UBC Theses and Dissertations
High field current fluctuations in n-type germanium Hart, Laurence Gilbert
The work reported here is an experimental and theoretical investigation of high-frequency electrical noise generated in extrinsic single-crystal n-type germanium at high electric fields. The electric field was pulsed so that the lattice temperature remained near 77°K. During the pulse, the electrons quickly reach a non-equilibrium steady-state due to their gaining energy from the electric field and brought to a steady-state by means of collisions with the lattice vibrations. Previous work has been concerned with noise measurements made at right angles to the electric field direction, where anisotropic behaviour was observed.
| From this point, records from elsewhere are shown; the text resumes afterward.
(* ===== verification/MergeJoin.v ===== *)
(** * The sort-merge join returns the join

    [merge_sorted] of [Joins.v] against the reference of [JoinSpec.v], on sides
    sorted by keys that [value_cmp] orders, and its agreement with the hash join
    ([src/nodedb-lite/src/query/query_ops/joins/sort_merge.rs]). *)

From Stdlib Require Import ZArith Lia Strings.Byte.
From stdpp Require Import prelude gmap strings sorting.
From S2P Require Import Prelude Bytes Ordered Text F64 StorageTrait QueryValue Joins JoinSpec.

Local Open Scope Z_scope.

(** ** Keys that the comparison orders *)

(** [value_cmp] answers [Equal] on values of different types, so it orders a column
    whose values, nulls apart, have one of these types. *)
Inductive Kind := KBool | KInteger | KString.

Section keys.
Context {Other : Type} `{ValueText Other}.
Notation Value := (QValue Other).

Definition has_kind (k : Kind) (v : Value) : Prop :=
  match v, k with
  | QNull, _ | QBool _, KBool | QInteger _, KInteger | QString _, KString => True
  | _, _ => False
  end.

Definition typed (kinds : list Kind) (key : list Value) : Prop := Forall2 has_kind kinds key.

Lemma bool_cmp_spec (x y : bool) : (bool_cmp x y = Eq ↔ x = y) ∧ bool_cmp x y = CompOpp (bool_cmp y x).
Proof. destruct x, y; naive_solver. Qed.
(* ===== verification/JoinCases.v ===== *)
(** * Joins on concrete rows

    The theorems of [JoinSpec.v] and [MergeJoin.v] at concrete tables, and the cases
    their hypotheses exclude. *)

From Stdlib Require Import ZArith Lia Strings.Byte.
From stdpp Require Import prelude gmap strings sorting.
From S2P Require Import Prelude Bytes Ordered Text F64 StorageTrait QueryValue Joins JoinSpec MergeJoin.

Local Open Scope Z_scope.

(** A text for floats that the hypotheses allow: that of the bits. *)
Definition sample_text (x : Z) : bytes := fmt_int (x - 2 ^ 63).

Lemma sample_text_inj x y : u64_ok x → u64_ok y → sample_text x = sample_text y → x = y.
Proof. intros Hx Hy He. apply fmt_int_inj in He; arith. Qed.

Lemma sample_text_bar x : x7c ∉ sample_text x.
Proof.
  intros Hin. pose proof (fmt_int_chars (x - 2 ^ 63)) as Hc. rewrite Forall_forall in Hc.
  destruct (Hc _ Hin) as [Hr|Hr]; [|done]. change (bz x7c) with 124 in Hr. lia.
Qed.

(** Equality of the values without parts. *)
#[export] Instance sample_values : ValueText Empty_set := {
  fmt_f64 := sample_text;
  fmt_f64_inj x y Hx Hy _ _ := sample_text_inj x y Hx Hy;
  fmt_f64_bar := sample_text_bar;
  value_eqb v w := match v, w with
                   | QNull, QNull => true
                   | QBool a, QBool b => Bool.eqb a b
                   | QInteger a, QInteger b => a =? b
                   | QString a, QString b => bool_decide (a = b)
                   | _, _ => false
                   end
}.

Notation SRow := (gmap bytes (QValue Empty_set)).
Definition row2 (c1 : bytes) (v1 : QValue Empty_set) (c2 : bytes) (v2 : QValue Empty_set) : SRow :=
  <[c1 := v1]> {[c2 := v2]}.

Definition int_row (k : bytes) (i : Z) (c : bytes) (j : Z) : SRow := row2 k (QInteger i) c (QInteger j).

Definition orders : list SRow := [int_row (bs "cust") 2 (bs "amt") 10; int_row (bs "cust") 1 (bs "amt") 20;
  int_row (bs "cust") 2 (bs "amt") 30; int_row (bs "cust") 9 (bs "amt") 40].
Definition customers : list SRow := [int_row (bs "id") 2 (bs "age") 50; int_row (bs "id") 1 (bs "age") 60;
  int_row (bs "id") 7 (bs "age") 70].

Definition out_pairs (rows : list SRow) (c1 c2 : bytes) : list (QValue Empty_set * QValue Empty_set) :=
  (λ r : SRow, (get_or_null r c1, get_or_null r c2)) <$> rows.

Lemma int_rows_plain (k : bytes) (rows : list SRow) :
  forallb (λ r, match get_or_null r k with QInteger i => (i64_min <=? i) && (i <=? i64_max) | _ => false end) rows = true →
  plain_keys [k] rows ∧ typed_rows [KInteger] [k] rows.
Proof.
  intros Hall. rewrite forallb_forall in Hall. unfold typed_rows. rewrite Forall_forall. split; intros row Hin.
  all: specialize (Hall row ltac:(by apply list_elem_of_In)); simpl.
  all: destruct (get_or_null row k); try done.
  all: apply andb_true_iff in Hall as [?%Z.leb_le ?%Z.leb_le].
  - constructor; [|constructor]. split; done.
  - constructor; [done|constructor].
Qed.

(** The hypotheses of [hash_join_reference] hold of two small tables; the full join
    pairs the three orders with their customers, and keeps the order and the customer
    without a partner. *)
Lemma hash_join_reference_witness :
  hash_join customers orders [bs "id"] [bs "cust"] FullOuter None 10 =
  ref_join (same_values [bs "cust"] [bs "id"]) (λ p b, merge_rows p b None) FullOuter orders customers ∧
  out_pairs (hash_join customers orders [bs "id"] [bs "cust"] FullOuter None 10) (bs "amt") (bs "age") =
  [(QInteger 10, QInteger 50); (QInteger 20, QInteger 60); (QInteger 30, QInteger 50);
   (QInteger 40, QNull); (QNull, QInteger 70)].
Proof.
  split; [|vm_compute; reflexivity].
  apply (hash_join_reference customers orders [bs "id"] [bs "cust"] FullOuter None 10).
  - lia.
  - reflexivity.
  - apply int_rows_plain. vm_compute. reflexivity.
  - apply int_rows_plain. vm_compute. reflexivity.
  - vm_compute. reflexivity.
Defined.

(** The sort-merge join of the same tables. *)
Lemma sort_merge_agrees_with_hash_witness :
  merge_sorted (sort_rows [bs "cust"] orders) (sort_rows [bs "id"] customers) [bs "cust"] [bs "id"] FullOuter 10
    ≡ₚ hash_join customers orders [bs "id"] [bs "cust"] FullOuter None 10.
Proof.
  apply (sort_merge_agrees_with_hash [KInteger] orders customers [bs "cust"] [bs "id"] FullOuter 10).
  - discriminate.
  - reflexivity.
  - apply int_rows_plain. vm_compute. reflexivity.
  - apply int_rows_plain. vm_compute. reflexivity.
  - apply int_rows_plain. vm_compute. reflexivity.
  - apply int_rows_plain. vm_compute. reflexivity.
  - vm_compute. reflexivity.
Defined.

(** ** The nested-loop join *)

(** A filter that compares two integer columns, for conditions such as [lo < hi]. *)
Definition lt_filter (f : bytes * bytes) (row : SRow) : bool :=
  match get_or_null row f.1, get_or_null row f.2 with
  | QInteger a, QInteger b => a <? b
  | _, _ => false
  end.

#[export] Instance sample_filters : Filters Empty_set (bytes * bytes) := {
  filters_from_msgpack _ := None;
  all_match_value fs row := Ok (forallb (λ f, lt_filter f row) fs)
}.

Lemma sample_filters_total (row : SRow) :
  all_match_value [(bs "age", bs "amt")] row = Ok (forallb (λ f, lt_filter f row) [(bs "age", bs "amt")]).
Proof. reflexivity. Qed.

(** Orders and the customers whose age is below the amount of the order. *)
Lemma nested_loop_join_reference_witness :
  let fs := [(bs "age", bs "amt")] in
  nested_loop_join ((λ i, int_row (bs "cust") i (bs "amt") (i * 20)) <$> [1; 3; 4]) customers fs LeftOuter 3 =
  Ok (takeZ 3 (ref_join (passes (λ row, forallb (λ f, lt_filter f row) fs)) plain_merge LeftOuter
        ((λ i, int_row (bs "cust") i (bs "amt") (i * 20)) <$> [1; 3; 4]) customers)) ∧
  out_pairs (match nested_loop_join ((λ i, int_row (bs "cust") i (bs "amt") (i * 20)) <$> [1; 3; 4])
    customers fs LeftOuter 3 with Ok rows => rows | Err _ => [] end) (bs "amt") (bs "age") =
  [(QInteger 20, QNull); (QInteger 60, QInteger 50); (QInteger 80, QInteger 50)].
Proof.
  cbv zeta. split; [|vm_compute; reflexivity].
  apply (nested_loop_join_reference [(bs "age", bs "amt")]
           (λ row, forallb (λ f, lt_filter f row) [(bs "age", bs "amt")]) sample_filters_total 3
           ((λ i, int_row (bs "cust") i (bs "amt") (i * 20)) <$> [1; 3; 4]) customers LeftOuter).
  - lia.
  - reflexivity.
Defined.

(** ** Where the joins part from the reference *)

(** The sort-merge semi join keeps one left row per key: the guard against pushing a
    left row twice looks at the key of the last output row, which an earlier left row
    with the same key may have pushed.  The hash join keeps both rows. *)
Theorem sort_merge_semi_drops_rows :
  let left := [int_row (bs "cust") 2 (bs "amt") 10; int_row (bs "cust") 2 (bs "amt") 30] in
  out_pairs (merge_sorted left customers [bs "cust"] [bs "id"] Semi 10) (bs "cust") (bs "amt") =
    [(QInteger 2, QInteger 10)] ∧
  out_pairs (hash_join customers left [bs "id"] [bs "cust"] Semi None 10) (bs "cust") (bs "amt") =
    [(QInteger 2, QInteger 10); (QInteger 2, QInteger 30)].
Proof. vm_compute. split; reflexivity. Qed.

(** A right join cut by its limit goes on to the unmatched build rows: it returns one
    row more than the limit, and that row is a build row that does have a match. *)
Theorem right_join_passes_limit :
  let left := [int_row (bs "cust") 2 (bs "amt") 10; int_row (bs "cust") 1 (bs "amt") 20] in
  out_pairs (hash_join customers left [bs "id"] [bs "cust"] RightOuter None 1) (bs "amt") (bs "age") =
    [(QInteger 10, QInteger 50); (QNull, QInteger 60)].
Proof. vm_compute. reflexivity. Qed.

(** Decimals and date-times have one discriminant: any two of them join. *)
Theorem distinct_decimals_join :
  length (hash_join [row2 (bs "id") (QDecimal (bs "1.5")) (bs "age") (QInteger 50)]
                    [row2 (bs "cust") (QDateTime 0) (bs "amt") (QInteger 10)]
                    [bs "id"] [bs "cust"] Inner None 10) = 1%nat.
Proof. vm_compute. reflexivity. Qed.

(** A vertical bar in a string makes different composite keys the same. *)
Theorem bar_in_key_collides :
  join_key_str [QString (bs "a|s:b"); QString (bs "c")] =
  join_key_str [QString (Other:=Empty_set) (bs "a"); QString (bs "b|s:c")].
Proof. vm_compute. reflexivity. Qed.

(** A left join whose first row has no match returns no right column at all. *)
Theorem left_join_loses_right_columns :
  let left := [int_row (bs "cust") 9 (bs "amt") 40; int_row (bs "cust") 2 (bs "amt") 10] in
  let joined := hash_join customers left [bs "id"] [bs "cust"] LeftOuter None 10 in
  out_pairs joined (bs "amt") (bs "age") = [(QInteger 40, QNull); (QInteger 10, QInteger 50)] ∧
  t_columns (maps_to_result joined) = [bs "amt"; bs "cust"].
Proof. vm_compute. split; reflexivity. Qed.

(** A right join puts the alias on the right columns of matched rows only: the row
    without a match keeps plain column names. *)
Theorem unmatched_right_row_has_no_alias :
  let left := [int_row (bs "cust") 2 (bs "amt") 10; int_row (bs "cust") 1 (bs "amt") 20] in
  let joined := hash_join customers left [bs "id"] [bs "cust"] RightOuter (Some (bs "c")) 10 in
  out_pairs joined (bs "c.id") (bs "id") =
    [(QInteger 2, QNull); (QInteger 1, QNull); (QNull, QInteger 7)].
Proof. vm_compute. reflexivity. Qed.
The present measurements, made in the direction of the electric field, also show a high degree of anisotropy. The electrical noise generated is described by the noise temperature, Tn, obtained by adapting the Nyquist formula to the non-equilibrium case. Measurements of Tn, performed at frequencies of 70Mc/s and 30Mc/s, indicated a uniform noise spectrum in this frequency range for all the samples used. The anisotropy of Tn suggested that Tn was explainable on the basis of the many-valley model of the conduction band of germanium, established by previous experimental investigations of the high-field mobility anisotropy. A feature of the many-valley model is that electrons in different valleys of the conduction band, will in general, exhibit different transport behaviour and as a result, transitions between these valleys will result in a noise phenomenon described as "intervalley noise". However, for measurements of Tn in the <100> direction, the "intervalley noise" will vanish, allowing a direct measure of the electron "heating" due to the electric field, the “hot electron noise”. In the <111> an <110> directions, both intervalley and hot electron noise are expected. Both contributions to Tn are evaluated by means of Barrie's extension to the case of many-valley germanium of Stratton's high-field transport theory.